Chapter Contents

Previous

Next
SAS/ACCESS Software for PC File Formats: Reference

Understanding XLS Essentials

This chapter introduces SAS System users to XLS files. It focuses on the terms and concepts that help you use the SAS/ACCESS interface and includes descriptions of

XLS files contain data in the form of Microsoft Excel spreadsheets. Unless otherwise noted, Excel 4 and Excel 5 files are referred to collectively throughout this report as XLS. Excel 5 files are not supported under OS/2.

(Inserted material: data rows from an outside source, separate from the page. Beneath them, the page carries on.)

Lemma clear_walk s v start num :
  vbm_ok s -> run_ok s start num ->
  exists err bad held ws' io',
    walk IgnoreReserved (clear_op v) (first_cursor s (start / bitsPerBlock s) start) start num false s
      = Some (mkWalked err bad held, state s ws' io') /\ (forall e, e ∈ io' -> e ∈ vb_io s) /\
    words_inv s ws' /\ only_cleared start num (vb_words s) ws' /\
    ((err = noErr /\ bad = false /\
      (exists c, held = Some c /\ cu_block c = (start + num - 1) / 32 / wordsPerBlock s) /\
      (forall b, 0 <= b -> in_run start num b = true -> bit_at ws' b = false) /\
      (v = true -> forall b, 0 <= b -> in_run start num b = true -> bit_at (vb_words s) b = true)) \/
     (v = true /\ err = EIO /\ bad = true /\ is_Some held /\
      exists b, 0 <= b /\ in_run start num b = true /\ bit_at (vb_words s) b = false) \/
     (err <> noErr /\ err ∈ vb_io s /\ bad = false /\ held = None)).
Proof.
  intros Hok Hrun.
  destruct (walk_clear s v start num Hok Hrun) as (m & o & bad & ws' & err & held & io' & Ewalk & Hio & Hm & Hi & Er & He).
  pose proof (run_length_le s start num Hrun) as Hlen.
  destruct (run_clear s Hok start num v m (start / 32) (vb_words s)) as (m' & ws'' & o' & acc' & Hm' & Hi' & Er' & Hc & Hcase).
  { split; [done|apply (vbm_words_ok _ Hok)]. }
  { destruct Hrun. apply Z.div_pos; lia. }
  { lia. }
  rewrite Er in Er'. injection Er' as <- <- <-. destruct Hrun as (Hs & Hn & Hle).
  exists err, bad, held, ws', io'. split; [exact Ewalk|]. split; [done|]. split; [done|].
  split; [by eapply clear_bits_only|].
  destruct Hcase as [(-> & -> & -> & Hall)|(-> & -> & -> & b & Hb & Hp & Hbit)].
  - destruct He as [(-> & -> & c & -> & Ec)|(? & ? & ->)]; [left|by right; right].
    split; [done|]. split; [done|]. split.
    { exists c. split; [done|]. rewrite Ec. f_equal. unfold run_length.
      assert (start / 32 <= (start + num - 1) / 32) by (apply Z.div_le_mono; lia). lia. }
    split.
    + intros b Hb Hr. rewrite (Hc b Hb), in_part_all, Hr by lia. by rewrite andb_false_r.
    + intros Hv b Hb Hr. apply Hall; [done|done|]. by rewrite in_part_all by lia.
  - right; left. destruct He as [-> Hh]. split_and!; try done. exists b. split; [done|]. split; [by eapply in_part_run|done].
Qed.

(** ** BlockMarkFreeInternal *)

Definition reserved_ranges (s : vbm) : list rl_entry := vb_tentative s ++ vb_locked s.

(** How a free ends. *)
Inductive free_outcome (v : bool) (start num : Z) (s s' : vbm) : Z -> option (Z * Z) -> Prop :=
| Freed us uc :
    (* every block of the run is free now *)
    (forall b, in_run start num b = true -> bit_at (vb_words s') b = false) ->
    (v = true -> forall b, in_run start num b = true -> bit_at (vb_words s) b = true) ->
    vb_inconsistent s' = vb_inconsistent s ->
    (* the extent to unmap is in the bitmap, contains the run and has only free blocks *)
    0 <= us <= start -> start + num <= us + uc <= 32 * Z.of_nat (length (vb_words s)) ->
    (forall b, us <= b < us + uc -> bit_at (vb_words s') b = false) ->
    (* and stays out of the reserved ranges when the run does *)
    (Forall (clear_of start num) (reserved_ranges s) ->
     Forall (fun r => rl_end r < us \/ us + uc <= rl_start r) (reserved_ranges s)) ->
    free_outcome v start num s s' noErr (Some (us, uc))
| FreeOfUnallocated b :
    v = true -> in_run start num b = true -> bit_at (vb_words s) b = false -> vb_inconsistent s' = true ->
    free_outcome v start num s s' EIO None
| FreeIOError err :
    err <> noErr -> err ∈ vb_io s -> vb_inconsistent s' = vb_inconsistent s ->
    free_outcome v start num s s' err None.

Lemma first_cursor_io s block start : first_cursor (snd (io_step s)) block start = first_cursor s block start.
Proof. unfold first_cursor, bitsPerBlock, wordsPerBlock, io_step. by destruct (vb_io s). Qed.

Lemma in_run_nonneg start num b : 0 <= start -> in_run start num b = true -> 0 <= b.
Proof. unfold in_run. intros Hs [H%Z.leb_le _]%andb_true_iff. lia. Qed.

Note:   The ACCESS and DBLOAD procedures do not support files in the Excel 97 (Version 8) format. However, you can still access Excel 97 files through the SAS Import/Export facility. From a SAS session's PROGRAM EDITOR window, select the File menu and then select the Import Data or Export Data item. Information about how to import and export Excel data is available from the [Help] button. To write code to import or export Excel data, refer to the IMPORT or EXPORT procedure description in the SAS Procedures Guide.  [cautionend]


XLS Files

Various software products, such as the Microsoft Excel spreadsheet, enable you to use spreadsheet or database files to enter, organize, and perform calculations on data. Spreadsheets are most often used for general ledgers, income statements, and other types of financial record keeping. Database files also enable you to organize related information, such as the data in an accounts-receivable journal.

In spreadsheets, the data are organized according to certain relationships among data items. These relationships are expressed in a tabular form--in columns and rows. Each column represents one category of data, and each row can hold one data value for each column.

A Microsoft Excel 5.0 worksheet, for example, is an electronic spreadsheet consisting of a grid of 256 columns and 16,384 rows. The intersection of a column and a row is called a cell. Columns and Rows of Data in an XLS File illustrates a portion of a standard Excel worksheet.

Columns and Rows of Data in an XLS File

[IMAGE]

Column letters for each column appear above the worksheet. Columns are lettered A through IV (A to Z, AA to AZ, BA to BZ, and so on to IV). Row numbers for each row appear to the left of the worksheet. Rows are numbered 1 to 16,384. For Excel 4 files, only one worksheet (worksheet 1) is allowed per file, but more than one worksheet can be stored in a workbook. You must convert any worksheets you store in a workbook back to worksheets before you can use the data in a SAS program.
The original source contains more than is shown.